The data below holds a line containing "(** A live composition" and a line containing "if Z.land flags"; please quote exactly those two lines and every line between them, and nothing else.

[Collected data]
===

(** No slot has the timer, and none gets it but by being armed with it. *)
Definition without_timer (timer : Z) (s : Slots) : Prop := forall y, y ∈ s -> timerId y <> timer.
Definition not_armed (timer : Z) (op : SlotOp) : bool :=
  match op with OpArm t => timerId t <>w timer | _ => true end.
Lemma take_without timer p s : timer <> 0 -> without_timer timer s -> without_timer timer (take_slot p s).2.
Proof.
  intros Hz Hs y Hy. destruct (take_slot p s) as [r s'] eqn:E.
  destruct (take_slot_sub _ _ _ _ y E Hy) as [->|H]; [|by apply Hs]. by apply not_eq_sym.
Qed.
Lemma without_timer_steps timer ops s :
  timer <> 0 -> forallb (not_armed timer) ops = true -> without_timer timer s ->
  without_timer timer (slot_steps ops s).2.
Proof.
  intros Hz. revert s. induction ops as [|op ops IH]; intros s Ho Hs; [done|].
  cbn [forallb slot_steps] in *. apply andb_true_iff in Ho as [Hop Ho].
  assert (Hs' : without_timer timer (slot_step op s).2).
  { destruct op as [t|timer' now|i|]; cbn [slot_step snd not_armed] in *.
    - destruct (Arm t s) as [[] s1] eqn:E; simpl; [|unfold Arm in E; by repeat case_match; simplify_eq].
      apply Arm_true in E as (_ & _ & i & x & _ & _ & ->). intros y Hy.
      apply list_elem_of_lookup in Hy as [j Hj].
      apply list_lookup_insert_Some in Hj as [(_ & <- & _)|[_ Hj]]; [lia|].
      apply Hs. by eapply list_elem_of_lookup_2.
    - unfold TakeIfDue. destruct (timer' =w 0); [done|by apply take_without].
    - unfold Cancel. destruct (negb (id_valid i)); [done|by apply take_without].
    - intros y Hy. apply elem_of_replicate in Hy as [-> _]. by apply not_eq_sym. }
  destruct (slot_step op s) as [r s1]. specialize (IH s1 Ho Hs'). by destruct (slot_steps ops s1).
Qed.

(** The timer of a ticket that is there and due hands out that ticket. *)
Lemma TakeIfDue_takes t s now :
  slots_ok s -> ticket_valid t = true -> t ∈ s -> dueTickMs t <= now ->
  exists s', TakeIfDue (timerId t) now s = (Some t, s') /\ without_timer (timerId t) s' /\
    forall y, y ∈ s -> y <> t -> y ∈ s'.
Proof.
  intros Hok Ht Hin Hdue.
  assert (Hz : timerId t <> 0) by (unfold ticket_valid in Ht; bool_hyps; lia).
  assert (Huniq : forall j y, s !! j = Some y -> timerId y = timerId t -> s !! j = Some t /\
            forall k, s !! k = Some t -> j = k).
  { intros j y Hj Hy. apply list_elem_of_lookup in Hin as [i Hi].
    assert (Hjk : forall k, s !! k = Some t -> j = k).
    { intros k Hk. destruct (decide (j = k)) as [|Hne]; [done|].
      assert (Hv : ticket_valid y = true).
      { pose proof (proj1 (Forall_lookup _ _) (ok_slots _ Hok) j y Hj) as [->|?]; [|done]. by destruct Hz. }
      by destruct (ok_distinct _ Hok j k y t Hj Hk Hne Hv Ht). }
    split; [|done]. by rewrite (Hjk i Hi). }
  unfold TakeIfDue. destruct (Z.eqb_spec (timerId t) 0); [done|].
  destruct (take_slot _ s) as [r s'] eqn:E. pose proof E as E'. apply take_slot_insert in E.
  destruct r as [y|].
  - destruct E as (i & Hi & Hp & -> & _). bool_hyps. destruct (Huniq i y Hi) as [Hi' Hk]; [done|].
    rewrite Hi in Hi'. injection Hi' as ->. exists (<[i:=no_ticket]> s). split; [done|]. split.
    + intros z Hz'. apply list_elem_of_lookup in Hz' as [k Hz'].
      apply list_lookup_insert_Some in Hz' as [(_ & <- & _)|[Hne Hz']]; [by apply not_eq_sym|].
      intros Et. destruct (Huniq k z Hz' Et) as [_ Hk']. by apply Hne; rewrite (Hk' i).
    + intros z Hz' Hne. apply list_elem_of_lookup in Hz' as [k Hz']. apply list_elem_of_lookup.
      exists k. rewrite list_lookup_insert_ne; [done|]. intros ->. congruence.
  - exfalso. destruct E as [_ E]. specialize (E t Hin). cbv beta in E. rewrite Z.eqb_refl in E. simpl in E. lia.
Qed.
(* ===== verification/KeyDecisions.v ===== *)
(** * Decisions of the keyboard hook (src/src/core/*Decision.h)

    Rules HookEngine was split into so that they can be tested: words that begin
    with a digit, keys of other programs, and the typing mode by application,
    layout and focus. *)

From S2P Require Import Prelude Action Config Macro.
Open Scope Z_scope.

(** ** Words that begin with a digit (DigitLedWordDecision.h) *)

Module DigitLed.

Inductive DigitLedDecision := Continue | ArmDigit | Bypass | ResetDigit | ResetAndContinue.
#[export] Instance DigitLedDecision_eq_dec : EqDecision DigitLedDecision.
Proof. solve_decision. Defined.

Record DigitLedInputs := mkDigit {
  vkCode : Z; shift : bool; engineEmpty : bool; method : InputMethod; currentlyArmed : bool
}.

Definition IsDigitLedBoundary (v : Z) : bool :=
  (v =w 32) || (v =w 13) || (v =w 9) || (v =w 27) || (v =w 8) || (v =w 46) ||
  ((37 <=? v) && (v <=? 40)) || (v =w 36) || (v =w 35) || (v =w 33) || (v =w 34).

Definition DecideDigitLed (inp : DigitLedInputs) : DigitLedDecision :=
  if currentlyArmed inp then
    if negb (engineEmpty inp) then ResetAndContinue
    else if IsDigitLedBoundary (vkCode inp) then ResetDigit else Bypass
  else if shift inp then Continue
  else if negb (engineEmpty inp) then Continue
  else if (vkCode inp <? 48) || (57 <? vkCode inp) then Continue
  else if (method inp != VNI) && (method inp != Combined) && (method inp != UserDefined)
  then Continue
  else ArmDigit.

(** The caller's flag after the decision. *)
Definition armed_after (inp : DigitLedInputs) : bool :=
  match DecideDigitLed inp with
  | Continue | Bypass => currentlyArmed inp
  | ArmDigit => true
  | ResetDigit | ResetAndContinue => false
  end.

(** Keys into an engine that stays empty: the flag is up exactly in a run of keys
    without a boundary that follows a digit. *)
Fixpoint run (m : InputMethod) (armed : bool) (keys : list Z) : bool :=
  match keys with
  | [] => armed
  | v :: keys => run m (armed_after (mkDigit v false true m armed)) keys
  end.

Definition is_digit (v : Z) : bool := (48 <=? v) && (v <=? 57).
(** The keys since the last boundary. *)
Fixpoint current_word (word keys : list Z) : list Z :=
  match keys with
  | [] => word
  | v :: keys => current_word (if IsDigitLedBoundary v then [] else word ++ [v]) keys
  end.

Lemma run_spec m word keys :
  m = VNI \/ m = Combined \/ m = UserDefined ->
  run m (existsb is_digit word) keys = existsb is_digit (current_word word keys).
Proof.
  intros Hm. revert word. induction keys as [|v keys IH]; intros word; [done|].
  cbn [run current_word]. rewrite <- IH. f_equal.
  unfold armed_after, DecideDigitLed. cbn [currentlyArmed engineEmpty vkCode shift method negb].
  destruct (IsDigitLedBoundary v) eqn:B.
  - destruct (existsb is_digit word); [done|].
    assert (Hd : (v <? 48) || (57 <? v) = true) by (unfold IsDigitLedBoundary in B; lia).
    by rewrite Hd.
  - rewrite existsb_app. simpl. rewrite orb_false_r.
    destruct (existsb is_digit word); [done|]. cbn [orb]. unfold is_digit.
    destruct ((v <? 48) || (57 <? v)) eqn:E; [lia|].
    destruct Hm as [->|[->| ->]]; simpl; lia.
Qed.

(** A live composition beats a stale flag, whatever the key. *)
Lemma live_engine_resets v sh m :
  DecideDigitLed (mkDigit v sh false m true) = ResetAndContinue.
Proof. done. Qed.

End DigitLed.

(** ** Keys that come from elsewhere *)

Module Injected.

Definition kInjectedMask : Z := Z.lor 16 2.
Definition IsExternalInjectedKey (flags dwExtraInfo vkeyExtraInfo : Z) : bool :=
  if Z.land flags kInjectedMask =w 0 then false else dwExtraInfo <>w vkeyExtraInfo.
Definition ShouldBypassAndResetOnInjected (isExternalInjected : bool) (vkCode : Z) : bool :=
  if negb isExternalInjected then false else (vkCode =w 8) || (vkCode =w 46).

Inductive InjectedDeletionAction := PassThroughOnly | SyncEngine | ResetEngine.
Definition DecideInjectedDeletionAction (prev new : wstring) (isUnicodeTable isSending : bool)
  (vk : Z) (isDown : bool) : InjectedDeletionAction :=
  if negb isDown || isSending then PassThroughOnly
  else if (vk =w 8) && isUnicodeTable && negb (bool_decide (prev = [])) &&
          (length new + 1 =? length prev)%nat && bool_decide (take (length new) prev = new)
  then SyncEngine
  else if (vk =w 8) || (vk =w 46) then ResetEngine
  else PassThroughOnly.

(** The engine follows a foreign backspace only when that is what it removed. *)
Lemma SyncEngine_last_char prev new table sending vk down :
  DecideInjectedDeletionAction prev new table sending vk down = SyncEngine ->
  vk = 8 /\ exists c, prev = new ++ [c].
Proof.
  unfold DecideInjectedDeletionAction. destruct (negb down || sending); [done|].
  destruct (_ && _) eqn:E; [|by destruct (_ || _)]. intros _. bool_hyps.
  match goal with H : (_ =? _)%nat = true |- _ => apply Nat.eqb_eq in H as Hl end.
  match goal with H : take _ prev = new |- _ => rename H into Ht end.
  split; [done|]. destruct (drop (length new) prev) as [|c [|d l]] eqn:Ed.
  - apply (f_equal length) in Ed. rewrite length_drop in Ed. simpl in Ed. lia.
  - exists c. by rewrite <- Ht at 1; rewrite <- Ed, take_drop.
  - apply (f_equal length) in Ed. rewrite length_drop in Ed. simpl in Ed. lia.
Qed.

Record LeakedInputs := mkLeaked {
  isSending : bool; hasMultiProcessRenderer : bool; eventVk : Z; sendingForVk : Z
}.
Definition DecideEatLeakedKeyDuringSend (inp : LeakedInputs) : bool :=
  if negb (isSending inp) then false
  else if negb (hasMultiProcessRenderer inp) then false
  else if sendingForVk inp =w 0 then false
  else eventVk inp =w sendingForVk inp.

End Injected.

(** ** The typing mode by application, layout and focus *)

Module Modes.

Inductive PerAppMode := PerAppNone | ForceEnglish | ForceVietnamese.
Definition DecidePerAppMode (inExcludedSet inForcedVietnameseSet : bool) : PerAppMode :=
  if inExcludedSet then ForceEnglish
  else if inForcedVietnameseSet then ForceVietnamese else PerAppNone.

Inductive CjkTransition := CjkNone | EnterCjk | LeaveCjk.
Inductive CjkBeep := Quiet | BeepOk | BeepAsterisk.
Record CjkSwitchInputs := mkCjk {
  isCompatibleNow : bool; layoutSuppressed : bool; modeBeforeCjk : bool; vietnameseMode : bool;
  isExcluded : bool; isForcedVietnamese : bool; cjkAutoSwitchEnabled : bool
}.
Record CjkSwitchOutputs := mkCjkOut {
  transition : CjkTransition; newLayoutSuppressed : bool; newModeBeforeCjk : bool;
  newVietnameseMode : bool; needCommitComposition : bool; needNotifyMode : bool; beep : CjkBeep
}.
Definition DecideCjkSwitch (inp : CjkSwitchInputs) : CjkSwitchOutputs :=
  let out := mkCjkOut CjkNone (layoutSuppressed inp) (modeBeforeCjk inp) (vietnameseMode inp)
               false false Quiet in
  if negb (cjkAutoSwitchEnabled inp) then out
  else if isExcluded inp || isForcedVietnamese inp then out
  else if negb (isCompatibleNow inp) && negb (layoutSuppressed inp) then
    mkCjkOut EnterCjk true (vietnameseMode inp)
      (if vietnameseMode inp then false else vietnameseMode inp) true
      (vietnameseMode inp) (if vietnameseMode inp then BeepAsterisk else Quiet)
  else if isCompatibleNow inp && layoutSuppressed inp then
    let changed := negb (eqb (modeBeforeCjk inp) (vietnameseMode inp)) in
    mkCjkOut LeaveCjk false (modeBeforeCjk inp)
      (if changed then modeBeforeCjk inp else vietnameseMode inp) false true
      (if changed then (if modeBeforeCjk inp then BeepOk else BeepAsterisk) else Quiet)
  else out.

(** The state the decision is called with again. *)
Definition after (inp : CjkSwitchInputs) (compatible : bool) : CjkSwitchInputs :=
  let out := DecideCjkSwitch inp in
  mkCjk compatible (newLayoutSuppressed out) (newModeBeforeCjk out) (newVietnameseMode out)
    (isExcluded inp) (isForcedVietnamese inp) (cjkAutoSwitchEnabled inp).

(** A visit to an incompatible layout, of any number of notifications, types
    English there and gives the mode back after it. *)
Lemma cjk_visit_restores mode before :
  let enter := mkCjk false false before mode false false true in
  let inside := after enter false in
  newVietnameseMode (DecideCjkSwitch enter) = false /\
  after inside false = inside /\
  newVietnameseMode (DecideCjkSwitch (after inside true)) = mode /\
  newLayoutSuppressed (DecideCjkSwitch (after inside true)) = false.
Proof. by destruct mode. Qed.

Inductive FocusApplyDisposition := DropStale | DeferUntilBoundary | ApplyNow.
Record FocusApplyInputs := mkFocusApply {
  snapshotRequestSerial : Z; latestRequestSerial : Z; snapshotInputEpoch : Z;
  currentInputEpoch : Z; hasComposition : bool
}.
Definition DecideFocusApply (inp : FocusApplyInputs) : FocusApplyDisposition :=
  if snapshotRequestSerial inp <>w latestRequestSerial inp then DropStale
  else if hasComposition inp && (snapshotInputEpoch inp <>w currentInputEpoch inp)
  then DeferUntilBoundary
  else ApplyNow.

(** The service is activated once per focused window, whatever repeats. *)
Definition ShouldActivateTsfProfileForFocus (st : Z * Z) (isTsf : bool) (hwnd pid : Z)
  : bool * (Z * Z) :=
  if negb isTsf || (hwnd =w 0) then (false, (0, 0))
  else ((st.1 <>w hwnd) || (st.2 <>w pid), (hwnd, pid)).
Lemma activated_once st hwnd pid b st' :
  ShouldActivateTsfProfileForFocus st true hwnd pid = (b, st') ->
  (ShouldActivateTsfProfileForFocus st' true hwnd pid).1 = false.
Proof.
  unfold ShouldActivateTsfProfileForFocus. destruct (negb true || (hwnd =w 0)) eqn:E;
    intros [= <- <-]; [done|]. simpl. by rewrite !Z.eqb_refl.
Qed.

Definition ShouldResetCompositionOnFocusChange (hwnd focus lastHwnd lastFocus : Z) : bool :=
  (hwnd <>w lastHwnd) || (focus <>w lastFocus).
Definition IsSpuriousBackgroundFocusEvent (trigger classified target lastHwnd lastTarget : Z)
  : bool :=
  (trigger <>w 0) && (trigger <>w classified) && (classified =w lastHwnd) &&
  (target =w lastTarget).
Definition ChooseFocusTarget (trigger foreground : Z) (foregroundIsHelper : bool) : Z :=
  if (foreground <>w 0) && negb foregroundIsHelper then foreground
  else if trigger <>w 0 then trigger else foreground.

End Modes.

===

▶ **Task answer**
(** A live composition beats a stale flag, whatever the key. *)
Lemma live_engine_resets v sh m :
  DecideDigitLed (mkDigit v sh false m true) = ResetAndContinue.
Proof. done. Qed.

End DigitLed.

(** ** Keys that come from elsewhere *)

Module Injected.

Definition kInjectedMask : Z := Z.lor 16 2.
Definition IsExternalInjectedKey (flags dwExtraInfo vkeyExtraInfo : Z) : bool :=
  if Z.land flags kInjectedMask =w 0 then false else dwExtraInfo <>w vkeyExtraInfo.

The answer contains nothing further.